(* ===== verification/WasmHost.v ===== *)
(** * The host functions of WebAssembly applications

    Model of the native functions that
    src/app/src/services/iwasm/iwasm.c registers with the WebAssembly runtime:
    logging, files, time and HTTP requests, each with the checks of addresses,
    sizes, paths and URLs it makes before it touches anything.

    The application memory is any [AppMemory], the file system any [AppFs], the
    kernel heap any [KernelHeap]; requests go to the HTTP client of HttpClient.v.
    The context of the application is the custom data of its instance.  The field
    [events] is a ghost, the history of what an application makes the host do; no
    definition reads it. *)

From S2P Require Import Prelude CLib AppContext HttpClient AppFs WasmMemory.
From Stdlib Require Import ZArith Lia.
From Stdlib Require Import Strings.Byte.
From stdpp Require Import base numbers list list_numbers strings.

(** The limits of HTTP requests, from Kconfig. *)
Class HttpLimits := {
  WASM_HTTP_MAX_URL_LEN : Z;
  WASM_HTTP_MAX_HEADERS_LEN : Z;
  WASM_HTTP_MAX_REQUEST_BODY : Z;
  WASM_HTTP_MAX_RESPONSE_BODY : Z;
  WASM_HTTP_MAX_TIMEOUT_MS : Z;
  http_limits_range : (64 <= WASM_HTTP_MAX_URL_LEN <= 2048 /\ 0 <= WASM_HTTP_MAX_HEADERS_LEN <= 4096
    /\ 0 <= WASM_HTTP_MAX_REQUEST_BODY <= 65536 /\ 256 <= WASM_HTTP_MAX_RESPONSE_BODY <= 131072
    /\ 1000 <= WASM_HTTP_MAX_TIMEOUT_MS <= 300000)%Z;
}.

(** [k_malloc] returns an address, [None] for NULL. *)
Class KernelHeap := {
  kheap : Type;
  k_malloc : Z -> kheap -> option Z * kheap;
  k_free : Z -> kheap -> kheap;
}.

Definition WEBOS_LOG_ERROR : Z := 1.
Definition WEBOS_LOG_WARN : Z := 2.
Definition WEBOS_LOG_INFO : Z := 3.
Definition WEBOS_LOG_DEBUG : Z := 4.

(** [sizeof(struct web_http_response)]. *)
Definition RESPONSE_SIZE : Z := 20.

Module WasmHost.

Inductive log_level := LOG_ERR | LOG_WRN | LOG_INF | LOG_DBG.

(** What the host does for an application. *)
Inductive host_event :=
| EvLog (level : log_level) (id : cstr) (message : cstr)
| EvSleep (ms : Z)
| EvOpen (path : cstr) (m : open_mode) (ret : Z) (filep : bool)
| EvWrite (d : list byte) (ret : Z)
| EvRead (capacity : nat) (ret : Z)
| EvClose
| EvMalloc (size : Z) (a : option Z)
| EvFree (a : Z)
| EvRequest (method : Z) (url : cstr).

(** ** The response structure in memory *)

Definition response_of_bytes (l : list byte) : HttpClient.web_http_response :=
  HttpClient.WebResponse (get_le32 l) (get_le32 (drop 4 l)) (get_le32 (drop 8 l)) (get_le32 (drop 12 l)) (get_le32 (drop 16 l)).

Definition bytes_of_response (r : HttpClient.web_http_response) : list byte :=
  put_le32 (HttpClient.struct_size r) ++ put_le32 (HttpClient.status_code r) ++ put_le32 (HttpClient.body_len r)
  ++ put_le32 (HttpClient.content_length r) ++ put_le32 (HttpClient.flags r).

Section host.
Context {M : AppMemory} {F : AppFs} {K : KernelHeap} {L : HttpLimits} {P : UrlParser} {N : NetStack}.

Record host := Host {
  memory : mem;
  context : option App.webos_app_context;
  host_fs : appfs;
  heap : kheap;
  http : HttpClient.client;
  uptime : Z;
  events : list host_event;
}.

Definition set_memory (m : mem) (h : host) : host := Host m (context h) (host_fs h) (heap h) (http h) (uptime h) (events h).
Definition set_context (c : option App.webos_app_context) (h : host) : host :=
  Host (memory h) c (host_fs h) (heap h) (http h) (uptime h) (events h).
Definition set_host_fs (f : appfs) (l : list host_event) (h : host) : host :=
  Host (memory h) (context h) f (heap h) (http h) (uptime h) (events h ++ l).
Definition set_heap (k : kheap) (l : list host_event) (h : host) : host :=
  Host (memory h) (context h) (host_fs h) k (http h) (uptime h) (events h ++ l).
Definition set_http (c : HttpClient.client) (l : list host_event) (h : host) : host :=
  Host (memory h) (context h) (host_fs h) (heap h) c (uptime h) (events h ++ l).
Definition emit (l : list host_event) (h : host) : host :=
  Host (memory h) (context h) (host_fs h) (heap h) (http h) (uptime h) (events h ++ l).

(** Bytes the host stores in the application's memory. *)
Definition store_bytes (a : Z) (d : list byte) (h : host) : host :=
  match d with [] => h | _ => set_memory (store a d (memory h)) h end.

Definition valid_range (data length : Z) (h : host) : bool :=
  bool_decide (length = 0)%Z || (bool_decide (data <> 0)%Z && validate_native_addr data length (memory h)).

Definition host_webos_sleep_ms (ms : Z) (h : host) : host := set_host_fs (fs_wait ms (host_fs h)) [EvSleep ms] h.

Definition log_level_of (level : Z) : log_level :=
  if decide (level = WEBOS_LOG_ERROR) then LOG_ERR
  else if decide (level = WEBOS_LOG_WARN) then LOG_WRN
  else if decide (level = WEBOS_LOG_DEBUG) then LOG_DBG else LOG_INF.

Definition host_webos_log (level data length : Z) (h : host) : host :=
  match context h with
  | None => h
  | Some c =>
      if decide (App.max_io_bytes c < length)%Z then h
      else if negb (valid_range data length h) then h
      else
        let message := if decide (length = 0)%Z then [] else c_string (load data (Z.to_nat length) (memory h)) in
        emit [EvLog (log_level_of level) (App.id c) message] h
  end.

(** [if (file.filep != NULL) fs_close(&file)]. *)
Definition close_if_open (file : app_file) (h : host) : host :=
  if filep file then set_host_fs (fs_close file (host_fs h)).2 [EvClose] h else h.

Definition host_webos_write (path : option cstr) (data len : Z) (h : host) : Z * host :=
  match context h with
  | None => (WEBOS_TOO_LARGE, h)
  | Some c =>
      if decide (App.max_io_bytes c < len)%Z then (WEBOS_TOO_LARGE, h)
      else
        match path with
        | Some p =>
            if negb (App.webos_app_path_allowed (context h) path) then (WEBOS_DENIED, h)
            else if negb (valid_range data len h) then (WEBOS_INVALID, h)
            else
              let flags := Mode false true true (negb (starts_with (cs "/dev/") p)) in
              let '((ret, file), f) := fs_open flags p (host_fs h) in
              let h := set_host_fs f [EvOpen p flags ret (filep file)] h in
              let '((ret, file), h) :=
                if decide (ret = 0%Z) then
                  let d := load data (Z.to_nat len) (memory h) in
                  let '((ret, file), f) := fs_write file d (host_fs h) in
                  ((ret, file), set_host_fs f [EvWrite d ret] h)
                else ((ret, file), h) in
              (App.webos_abi_map_errno ret, close_if_open file h)
        | None => (WEBOS_DENIED, h)
        end
  end.

Definition host_webos_read (path : option cstr) (data capacity : Z) (h : host) : Z * host :=
  match context h with
  | None => (WEBOS_TOO_LARGE, h)
  | Some c =>
      if decide (App.max_io_bytes c < capacity)%Z then (WEBOS_TOO_LARGE, h)
      else
        match path with
        | Some p =>
            if negb (App.webos_app_path_allowed (context h) path) then (WEBOS_DENIED, h)
            else if negb (valid_range data capacity h) then (WEBOS_INVALID, h)
            else
              let '((ret, file), f) := fs_open FS_O_READ p (host_fs h) in
              let h := set_host_fs f [EvOpen p FS_O_READ ret (filep file)] h in
              let '((ret, file), h) :=
                if decide (ret = 0%Z) then
                  let '(((ret, d), file), f) := fs_read file (Z.to_nat capacity) (host_fs h) in
                  ((ret, file), store_bytes data d (set_host_fs f [EvRead (Z.to_nat capacity) ret] h))
                else ((ret, file), h) in
              (App.webos_abi_map_errno ret, close_if_open file h)
        | None => (WEBOS_DENIED, h)
        end
  end.

Definition host_webos_ready (h : host) : host := set_context (App.webos_app_mark_ready (context h) (uptime h)) h.
Definition host_webos_heartbeat (h : host) : host := set_context (App.webos_app_mark_heartbeat (context h) (uptime h)) h.

(** ** The aliases of older payloads

    A string argument comes with its address. *)

Definition log_print (msg : option (Z * cstr)) (h : host) : host :=
  match msg with
  | None => host_webos_log WEBOS_LOG_INFO 0 0 h
  | Some (a, s) => host_webos_log WEBOS_LOG_INFO a (Z.of_nat (length s)) h
  end.
Definition sleep_ms (ms : Z) (h : host) : host := host_webos_sleep_ms ms h.
Definition dev_fs_write (p : option cstr) (d n : Z) (h : host) : Z * host := host_webos_write p d n h.
Definition dev_fs_read (p : option cstr) (d n : Z) (h : host) : Z * host := host_webos_read p d n h.

(** ** HTTP requests *)

(** The arguments of [web_http_request]: addresses, with 0 for NULL, and sizes. *)
Record http_args := HttpArgs {
  method : Z; url : Z; url_len : Z; headers : Z; headers_len : Z; request_body : Z; request_body_len : Z;
  response_body : Z; response_capacity : Z; response : Z; response_size : Z; timeout_ms : Z;
}.

(** The first check: sizes. *)
Definition bad_sizes (a : http_args) : bool :=
  bool_decide (url a = 0 \/ url_len a = 0 \/ WASM_HTTP_MAX_URL_LEN < url_len a \/ WASM_HTTP_MAX_HEADERS_LEN < headers_len a
    \/ WASM_HTTP_MAX_REQUEST_BODY < request_body_len a \/ WASM_HTTP_MAX_RESPONSE_BODY < response_capacity a
    \/ response_size a < RESPONSE_SIZE \/ WASM_HTTP_MAX_TIMEOUT_MS < timeout_ms a)%Z.

(** An optional range: it may be anything when it is empty. *)
Definition optional_range (a n : Z) (m : mem) : bool :=
  negb (bool_decide (0 < n)%Z) || (negb (bool_decide (a = 0)%Z) && validate_native_addr a n m).

(** The second check: addresses. *)
Definition bad_addresses (a : http_args) (m : mem) : bool :=
  negb (validate_native_addr (url a) (url_len a) m)
  || negb (optional_range (headers a) (headers_len a) m)
  || negb (optional_range (request_body a) (request_body_len a) m)
  || negb (optional_range (response_body a) (response_capacity a) m)
  || bool_decide (response a = 0)%Z || negb (validate_native_addr (response a) RESPONSE_SIZE m).

(** The third check: the structure and the body overlap; [uintptr_t] has 32 bits. *)
Definition overlapping (a : http_args) : bool :=
  let response_end := u32 (response a + RESPONSE_SIZE) in
  let body_end := u32 (response_body a + response_capacity a) in
  bool_decide (0 < response_capacity a /\ response a < body_end /\ response_body a < response_end)%Z.

(** [k_malloc], a copy with a NUL behind it, and [k_free]; [None] is NULL. *)
Definition malloc (size : Z) (h : host) : option Z * host :=
  let '(p, k) := k_malloc size (heap h) in (p, set_heap k [EvMalloc size p] h).
Definition free (p : option Z) (h : host) : host :=
  match p with None => h | Some p => set_heap (k_free p (heap h)) [EvFree p] h end.

(** The copy of the headers, when there are any, and whether it worked. *)
Definition copy_headers (a : http_args) (h : host) : (option Z * bool) * host :=
  if decide (0 < headers_len a)%Z
  then let '(p, h) := malloc (headers_len a + 1) h in ((p, bool_decide (p <> None)), h)
  else ((None, true), h).

(** The request, which fills the body in place and a copy of the structure, and
    the copy back. *)
Definition perform_request (a : http_args) (url_text : list byte) (header_text : option cstr)
    (resp : HttpClient.web_http_response) (h : host) : Z * host :=
  let body_in := if decide (request_body a = 0%Z) then None else Some (load (request_body a) (Z.to_nat (request_body_len a)) (memory h)) in
  let body_out := if decide (response_body a = 0%Z) then None else Some (load (response_body a) (Z.to_nat (response_capacity a)) (memory h)) in
  let '((ret, result), c) :=
    HttpClient.webos_http_request (method a) (Some (c_string url_text)) header_text body_in (Z.to_nat (request_body_len a))
      body_out (Z.to_nat (response_capacity a)) (Some resp) (timeout_ms a) (http h) in
  let h := set_http c [EvRequest (method a) (c_string url_text)] h in
  let '(resp, h) :=
    match result with
    | Some r => (HttpClient.response r, store_bytes (response_body a) (HttpClient.body r) h)
    | None => (resp, h)
    end in
  (ret, store_bytes (response a) (bytes_of_response resp) h).

(** From the copy of the headers on; [url_copy] is allocated. *)
Definition request_copied (a : http_args) (url_text : list byte) (url_copy : Z) (resp : HttpClient.web_http_response) (h : host)
    : Z * host :=
  let '((headers_copy, ok), h) := copy_headers a h in
  if negb ok then (WEB_HTTP_ERR_BUSY, free (Some url_copy) h)
  else
    let header_text := (fun _ => c_string (load (headers a) (Z.to_nat (headers_len a)) (memory h))) <$> headers_copy in
    let '(ret, h) := perform_request a url_text header_text resp h in
    (ret, free (Some url_copy) (free headers_copy h)).

Definition host_web_http_request (a : http_args) (h : host) : Z * host :=
  if bad_sizes a then (WEB_HTTP_ERR_INVALID, h)
  else if bad_addresses a (memory h) then (WEB_HTTP_ERR_INVALID, h)
  else if overlapping a then (WEB_HTTP_ERR_INVALID, h)
  else
    let url_text := load (url a) (Z.to_nat (url_len a)) (memory h) in
    if decide (strchr url_text NUL <> None
               \/ (0 < headers_len a)%Z /\ strchr (load (headers a) (Z.to_nat (headers_len a)) (memory h)) NUL <> None)
    then (WEB_HTTP_ERR_INVALID, h)
    else if negb (App.webos_app_url_allowed (context h) (Some url_text)) then (WEB_HTTP_ERR_DENIED, h)
    else
      let resp := response_of_bytes (load (response a) (Z.to_nat RESPONSE_SIZE) (memory h)) in
      if decide (HttpClient.struct_size resp < RESPONSE_SIZE)%Z then (WEB_HTTP_ERR_INVALID, h)
      else
        let '(url_copy, h) := malloc (url_len a + 1) h in
        match url_copy with
        | None => (WEB_HTTP_ERR_BUSY, h)
        | Some p => request_copied a url_text p resp h
        end.

(** ** The table of native symbols *)

Inductive host_call :=
| WebosLog (level data length : Z)
| WebosSleepMs (ms : Z)
| WebosWrite (path : option cstr) (data len : Z)
| WebosRead (path : option cstr) (data capacity : Z)
| WebosReady
| WebosHeartbeat
| SleepMs (ms : Z)
| LogPrint (msg : option (Z * cstr))
| DevFsWrite (path : option cstr) (data len : Z)
| DevFsRead (path : option cstr) (data capacity : Z)
| WebHttpRequest (a : http_args).

(** A call of an application; functions without a result return 0. *)
Definition native_symbols (c : host_call) (h : host) : Z * host :=
  match c with
  | WebosLog level data length => (0%Z, host_webos_log level data length h)
  | WebosSleepMs ms => (0%Z, host_webos_sleep_ms ms h)
  | WebosWrite path data len => host_webos_write path data len h
  | WebosRead path data capacity => host_webos_read path data capacity h
  | WebosReady => (0%Z, host_webos_ready h)
  | WebosHeartbeat => (0%Z, host_webos_heartbeat h)
  | SleepMs ms => (0%Z, sleep_ms ms h)
  | LogPrint msg => (0%Z, log_print msg h)
  | DevFsWrite path data len => dev_fs_write path data len h
  | DevFsRead path data capacity => dev_fs_read path data capacity h
  | WebHttpRequest a => host_web_http_request a h
  end.

(** ** Applications

    What an application does, as far as the host can see: it runs, which changes
    its memory and takes time, and calls the host, whose answer and memory it sees
    next, until it ends, with or without an exception. *)

Inductive behaviour :=
| Finish (ok : bool)
| Calls (m : mem) (now : Z) (c : host_call) (k : Z -> mem -> behaviour).

Fixpoint run (b : behaviour) (h : host) : bool * host :=
  match b with
  | Finish ok => (ok, h)
  | Calls m now c k =>
      let h := Host m (context h) (host_fs h) (heap h) (http h) now (events h) in
      let '(ret, h) := native_symbols c h in run (k ret (memory h)) h
  end.
End host.
End WasmHost.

====================

**Work task**
Output the lines above exactly, but only those between the line holding "EvSleep (ms : Z)" and the line holding "HttpClient.WebResponse (get_le32 l)", inclusive.

**Exercise output**
| EvSleep (ms : Z)
| EvOpen (path : cstr) (m : open_mode) (ret : Z) (filep : bool)
| EvWrite (d : list byte) (ret : Z)
| EvRead (capacity : nat) (ret : Z)
| EvClose
| EvMalloc (size : Z) (a : option Z)
| EvFree (a : Z)
| EvRequest (method : Z) (url : cstr).

(** ** The response structure in memory *)

Definition response_of_bytes (l : list byte) : HttpClient.web_http_response :=
  HttpClient.WebResponse (get_le32 l) (get_le32 (drop 4 l)) (get_le32 (drop 8 l)) (get_le32 (drop 12 l)) (get_le32 (drop 16 l)).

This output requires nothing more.